Kinshasa prépare sa riposte

Face à ce défi inédit, les autorités de Kinshasa n’ont pas encore émis de communiqué officiel, mais des sources proches de la présidence évoquent une réponse “à la fois judiciaire et militaire”. Le ministre de la Justice, Constant Mutamba, a d’ores et déjà accusé Kabila d’“entraver le processus de paix” et de “saper l’autorité de l’État”.

Des mesures d’urgence, telles que le gel des avoirs de Kabila, l’émission d’un mandat d’arrêt international, ou encore une pression diplomatique régionale, sont à l’étude. Un haut responsable du gouvernement évoque même une coopération renforcée avec l’Ouganda et le Rwanda pour “neutraliser toute tentative de partition du pays”.

LIRE AUSSI : RDC : le ministre de la Justice Constant Mutamba dans la tourmente

Museveni refuse le passage, Kabila emprunte d’autres routes

Avant d’atteindre Goma, Kabila aurait tenté de passer par l’Ouganda, mais le président Yoweri Museveni lui aurait fermé la frontière, craignant une rupture dans la coopération militaire avec Kinshasa. Son fils, le général Muhoozi Kainerugaba, a déclaré sans ambages : “Je ne laisserai jamais Joseph Kabila redevenir président de la RDC”.
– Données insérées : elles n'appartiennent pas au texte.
(* ===== verification/ControlNode.v ===== *)
(** * The control node (Servers/ControlNode/main.cpp)

    The process from which an operator starts and stops a measurement. *)

From stdpp Require Import base sets list gmap strings.
From Stdlib Require Import ZArith Lia.
From S2P Require Import Prelude Json Crypto LevelDB Fifo Rtc Enums Models Messages DBInterface.
From S2P Require Import Stores TransactionPool Event Coroutine Services Peer RetryHandler.
From S2P Require Import PeerConnection PeerManager SignalingClient.

Open Scope Z_scope.

(** The callbacks the control node registers. *)
Inductive ControlCallback :=
  | ControlSignalingClosed
  | OnIsControlStarted.

Section ControlNode.
Context `{JsonLib} `{CryptoLib} `{LevelDB} `{FifoLib} `{EventppLib} `{RtcLib} `{HostLib}.
Context `{HashOrder}.

(** struct ControlManager: its three atomics, beside the peer it works for. *)
Record ControlManager := MkControlManager {
  cm_peer : Peer (A:=ControlCallback);
  cm_control_state : bool;
  cm_last_control_begin : Z;
  cm_last_control_end : Z }.

Definition cm_peerL : Lens ControlManager Peer :=
  MkLens cm_peer (λ p c, MkControlManager p (cm_control_state c) (cm_last_control_begin c)
                           (cm_last_control_end c)).

#[global] Instance cm_peerL_laws : LensLaws cm_peerL.
Proof. by split; intros; destruct s. Qed.

Definition ControlManager_new (p : Peer) : ControlManager := MkControlManager p false 0 0.

Definition set_begin (t : Z) (c : ControlManager) : ControlManager :=
  MkControlManager (cm_peer c) (cm_control_state c) t (cm_last_control_end c).

Definition set_end (t : Z) (c : ControlManager) : ControlManager :=
  MkControlManager (cm_peer c) (cm_control_state c) (cm_last_control_begin c) t.

Definition set_control_state (b : bool) (c : ControlManager) : ControlManager :=
  MkControlManager (cm_peer c) b (cm_last_control_begin c) (cm_last_control_end c).

(** A broadcast without content to the clients. *)
Definition announce (type : PeerMessageType.t) : M ControlManager unit :=
  zoom cm_peerL (broadcast_to_peers_of_type_and_forget [PeerType.Light; PeerType.Observer]
                   type jnull ∅).

(** What start() and stop() do after their delay. *)
Definition start_delayed : M ControlManager unit :=
  timestamp ← zoom cm_peerL (zoom hostL get_krapi_timestamp);
  _ ← modify (set_begin timestamp);
  _ ← modify (set_control_state true);
  announce PeerMessageType.ControlStarted.

Definition start : Coroutine ControlManager unit :=
  _ ← co_lift (announce PeerMessageType.ControlIsStartingPing);
  _ ← co_await (Delay 5);
  co_lift start_delayed.

Definition stop_delayed : M ControlManager unit :=
  timestamp ← zoom cm_peerL (zoom hostL get_krapi_timestamp);
  _ ← modify (set_end timestamp);
  _ ← modify (set_control_state false);
  announce PeerMessageType.ControlStopped.

Definition stop : Coroutine ControlManager unit :=
  _ ← co_lift (announce PeerMessageType.ControlIsEndingPing);
  _ ← co_await (Delay 5);
  co_lift stop_delayed.

Definition on_is_control_started (e : Event) : M ControlManager unit :=
  peer_message ← lift_result (get_peer e);
  state ← gets cm_control_state;
  zoom cm_peerL (send_and_forget PeerMessageType.IsControlStartedResponse
    (pm_receiver_identity peer_message) (pm_sender_identity peer_message)
    (pm_tag peer_message) (jbool state)).

(** The JSON object both sides of ControlOperateBetween use. *)
Definition control_interval (begin_ end_ : Z) : json :=
  jobject [("begin", juint begin_); ("end", juint end_)].

Definition opearte : M ControlManager unit :=
  begin_ ← gets cm_last_control_begin;
  end_ ← gets cm_last_control_end;
  zoom cm_peerL (broadcast_to_peers_of_type_and_forget [PeerType.Full]
                   PeerMessageType.ControlOperateBetween (control_interval begin_ end_) ∅).

(** [event_loop->end()] *)
Definition end_loop : M ControlManager unit := zoom cm_peerL (zoom endL (modify (λ _, true))).

(** The loop of main, for the numbers the operator types; [wait()] makes the main thread wait
    for the coroutine. What is no number reads as 0. When the input is at its end, [choice] is
    read without ever having been set. *)
Fixpoint menu (choices : list Z) : Coroutine ControlManager unit :=
  match choices with
  | [] => co_lift (throw UndefinedBehaviour)
  | choice :: choices =>
      if choice =? 1 then _ ← start; menu choices
      else if choice =? 2 then _ ← stop; menu choices
      else if choice =? 3 then _ ← co_lift opearte; menu choices
      else co_lift end_loop
  end.

Definition run_control_callback (a : ControlCallback) (e : Event) : M ControlManager unit :=
  match a with
  | ControlSignalingClosed => end_loop
  | OnIsControlStarted => on_is_control_started e
  end.

Definition control_run_callback (ws : nat) (l : PeerCallback ControlCallback) (e : Event)
    : M ControlManager unit :=
  match l with
  | Program a => run_control_callback a e
  | _ => zoom cm_peerL (run_peer_callback (send_signaling_message ws) (λ _ _, mret tt) l e)
  end.

(** main: [None] is an [exit(1)], and otherwise its thread, which waits for the signaling server
    and then runs the menu, beside the event loop. *)
Definition main (retrydb : option db) (choices : list Z)
    : option (Coroutine ControlManager unit) :=
  retry_handler ← RetryHandler_new true true retrydb;
  Some
    (_ ← co_lift (_ ← zoom cm_peerL retry_handler;
                  _ ← zoom cm_peerL (PeerManager_new "control" PeerType.Control PeerState.Open);
                  _ ← zoom cm_peerL (listen
                        (NotificationEvent InternalNotificationType.SignalingServerClosed)
                        (Program ControlSignalingClosed));
                  _ ← modify (λ c, ControlManager_new (cm_peer c));
                  _ ← zoom cm_peerL (listen
                        (PeerEvent PeerMessageType.IsControlStartedRequest)
                        (Program OnIsControlStarted));
                  mret tt);
     _ ← co_zoom cm_peerL initialize;
     menu choices).
End ControlNode.

Section Lemmas.
Context `{JsonLib} `{CryptoLib} `{LevelDB} `{FifoLib} `{EventppLib} `{RtcLib} `{HostLib}.
Context `{HashOrder}.
Implicit Types (c : ControlManager).

(** What the interval is sent as, the node reads back. *)
Lemma control_interval_read begin_ end_ :
  u64 begin_ → u64 end_ →
  (v ← index_mut (control_interval begin_ end_) "begin"; get_uint64 v) = Ok begin_ ∧
  (v ← index_mut (control_interval begin_ end_) "end"; get_uint64 v) = Ok end_.
Proof.
  intros Hb He. unfold control_interval.
  rewrite (index_mut_object _ "begin" (juint begin_)), (index_mut_object _ "end" (juint end_)).
  - cbn. by rewrite !get_uint64_uint.
  - by apply (bool_decide_unpack _); vm_compute.
  - set_solver.
  - by apply (bool_decide_unpack _); vm_compute.
  - set_solver.
Qed.

(** The atomics, which only the menu writes. *)
Definition atomics c : bool * Z * Z :=
  (cm_control_state c, cm_last_control_begin c, cm_last_control_end c).

(** The time the clock shows when it is read next, and the reading. *)
Definition now c : Z := clock_at (clock_ix (pr_host (cm_peer c))).

Definition read_clock c : ControlManager :=
  lset cm_peerL (lset hostL (MkHost (S (clock_ix (pr_host (cm_peer c))))
    (uuid_ix (pr_host (cm_peer c)))) (cm_peer c)) c.

(** The node after a broadcast. *)
Definition posts (types : list PeerType.t) (type : PeerMessageType.t) (content : json) c
    : ControlManager :=
  lset cm_peerL (lset postedL (pr_posted (cm_peer c) ++
    posted_broadcast types type content (cm_peer c)) (cm_peer c)) c.

Definition control_announced (type : PeerMessageType.t) : ControlManager → ControlManager :=
  posts [PeerType.Light; PeerType.Observer] type jnull.

(** The node after the second half of start() and of stop(). *)
Definition begun c : ControlManager :=
  control_announced PeerMessageType.ControlStarted
    (set_control_state true (set_begin (now c) (read_clock c))).

Definition stopped c : ControlManager :=
  control_announced PeerMessageType.ControlStopped
    (set_control_state false (set_end (now c) (read_clock c))).

(** The node after opearte(), and after the end of the menu. *)
Definition operated c : ControlManager :=
  posts [PeerType.Full] PeerMessageType.ControlOperateBetween
    (control_interval (cm_last_control_begin c) (cm_last_control_end c)) c.

Definition ended c : ControlManager := lset cm_peerL (lset endL true (cm_peer c)) c.

Lemma broadcast_control types type content c :
  zoom cm_peerL (broadcast_to_peers_of_type_and_forget types type content ∅) c =
    (Ok tt, posts types type content c).
Proof. unfold zoom. by rewrite broadcast_posts. Qed.

Lemma start_delayed_begins c : start_delayed c = (Ok tt, begun c).
Proof.
  unfold start_delayed, announce, mbind, M_bind. cbn -[broadcast_to_peers_of_type_and_forget].
  by rewrite broadcast_control.
Qed.

Lemma stop_delayed_stops c : stop_delayed c = (Ok tt, stopped c).
Proof.
  unfold stop_delayed, announce, mbind, M_bind. cbn -[broadcast_to_peers_of_type_and_forget].
  by rewrite broadcast_control.
Qed.

Section Driven.
Context (env : ∀ w, M ControlManager (answer w)).

(** What happens during a delay, which ends. *)
Context (env_delay : ∀ t c, ∃ c', env (Delay t) c = (Ok tt, c')).

Lemma start_spec c (Q : unit → ControlManager → Prop) E :
  (∀ c1, env (Delay 5) (control_announced PeerMessageType.ControlIsStartingPing c) = (Ok tt, c1) →
     Q tt (begun c1)) →
  wpx (drive lens_id env start) Q E c.
Proof.
  intros HQ. unfold start. do 2 co_step.
  eapply wpx_returns; [apply broadcast_control|]. do 2 co_step.
  destruct (env_delay 5 (control_announced PeerMessageType.ControlIsStartingPing c)) as [c1 Hc1].
  eapply wpx_returns; [exact Hc1|]. co_step. eapply wpx_returns; [apply start_delayed_begins|].
  by apply HQ.
Qed.

Lemma stop_spec c (Q : unit → ControlManager → Prop) E :
  (∀ c1, env (Delay 5) (control_announced PeerMessageType.ControlIsEndingPing c) = (Ok tt, c1) →
     Q tt (stopped c1)) →
  wpx (drive lens_id env stop) Q E c.
Proof.
  intros HQ. unfold stop. do 2 co_step.
  eapply wpx_returns; [apply broadcast_control|]. do 2 co_step.
  destruct (env_delay 5 (control_announced PeerMessageType.ControlIsEndingPing c)) as [c1 Hc1].
  eapply wpx_returns; [exact Hc1|]. co_step. eapply wpx_returns; [apply stop_delayed_stops|].
  by apply HQ.
Qed.
End Driven.
End Lemmas.

(** ** Properties *)

Section Properties.
Context `{JsonLib} `{CryptoLib} `{LevelDB} `{FifoLib} `{EventppLib} `{RtcLib} `{HostLib}.
Context `{HashOrder}.

(** C29: an operator who starts, stops, operates and exits measures the time between. The pings are
    announced before the two delays; when the first delay is over the clock is read, its time is
    the begin and ControlStarted is announced; when the second one is over the clock is read
    again, its time is the end and ControlStopped is announced. Whatever happens during the
    delays, as long as they end and leave the three atomics alone, the broadcast to the full
    nodes that follows, over every connection there is, carries an interval a node reads back as
    these two times; then the event loop is told to end. Nothing else changes. *)
Theorem measurement_is_sent (env : ∀ w, M ControlManager (answer w)) c :
  (∀ w c, wp (env w) (λ _ c', atomics c' = atomics c) c) →
  ∃ c1 c2, env (Delay 5) (control_announced PeerMessageType.ControlIsStartingPing c) = (Ok tt, c1) ∧
    env (Delay 5) (control_announced PeerMessageType.ControlIsEndingPing (begun c1)) = (Ok tt, c2) ∧
    let c' := ended (operated (stopped c2)) in
    drive lens_id env (menu [1; 2; 3; 4]) c = (Ok tt, c') ∧
    atomics c' = (false, now c1, now c2) ∧
    ∃ content posted,
      pr_posted (cm_peer c') = posted ++ posted_broadcast [PeerType.Full]
        PeerMessageType.ControlOperateBetween content (cm_peer c') ∧
      (v ← index_mut content "begin"; get_uint64 v) = Ok (now c1) ∧
      (v ← index_mut content "end"; get_uint64 v) = Ok (now c2) ∧
      pr_end (cm_peer c') = true.
Proof.
  intros Henv.
  assert (∀ t c, ∃ c', env (Delay t) c = (Ok tt, c') ∧ atomics c' = atomics c) as Hdelay.
  { intros t c0. pose proof (Henv (Delay t) c0) as Ht. apply wp_run in Ht as ([] & c' & Ht & Hat).
    by exists c'. }
  assert (∀ t c, ∃ c', env (Delay t) c = (Ok tt, c')) as Hends.
  { intros t c0. destruct (Hdelay t c0) as (c' & Ht & _). by exists c'. }
  destruct (Hdelay 5 (control_announced PeerMessageType.ControlIsStartingPing c)) as (c1 & Hc1 & _).
  destruct (Hdelay 5 (control_announced PeerMessageType.ControlIsEndingPing (begun c1)))
    as (c2 & Hc2 & Hat2).
  exists c1, c2. split; [exact Hc1|]. split; [exact Hc2|]. cbn zeta.
  injection Hat2 as _ Hbegin _. cbn in Hbegin. split_and!.
  - enough (wp (drive lens_id env (menu [1; 2; 3; 4]))
      (λ _ c', c' = ended (operated (stopped c2))) c) as ([] & c' & Hrun & ->)%wp_run by done.
    cbn [menu Z.eqb Pos.eqb]. co_step. apply (start_spec env Hends).
    intros c1' Hc1'. assert (c1' = c1) as -> by congruence.
    co_step. apply (stop_spec env Hends).
    intros c2' Hc2'. assert (c2' = c2) as -> by congruence.
    do 2 co_step. eapply wpx_returns; [apply broadcast_control|]. co_step.
    by eapply wpx_returns.
  - unfold atomics. cbn. by rewrite Hbegin.
  - destruct (control_interval_read (now c1) (now c2)) as [Hb He]; [apply clock_u64..|].
    exists (control_interval (now c1) (now c2)), (pr_posted (cm_peer (stopped c2))).
    split_and!; [|done..]. cbn. by rewrite Hbegin.
Qed.
End Properties.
Privé d’accès officiel, Kabila aurait emprunté des itinéraires détournés pour rejoindre les zones rebelles, renforçant l’aura clandestine et militaire de sa démarche.

Un pari à quitte ou double

Pour les analystes, ce mouvement de Kabila pourrait être interprété comme une ultime tentative de redevenir une figure centrale de la politique congolaise, dans un pays où l’armée, les intérêts miniers et les alliances régionales dictent souvent la donne. Mais c’est aussi un pari risqué, qui pourrait se solder par une arrestation, une escalade militaire ou une marginalisation définitive.

Dans un contexte de tensions croissantes, d’échecs répétés de l’État dans l’Est, et d’interférences régionales, l’ancien président pourrait, selon certains, vouloir capitaliser sur le ressentiment populaire pour renaître politiquement. Mais à quel prix ?

“Les problèmes congolais nécessitent des solutions congolaises”, a-t-il martelé. Encore faut-il que ces solutions n’entraînent pas la République démocratique du Congo dans une guerre civile aux allures de revanche personnelle.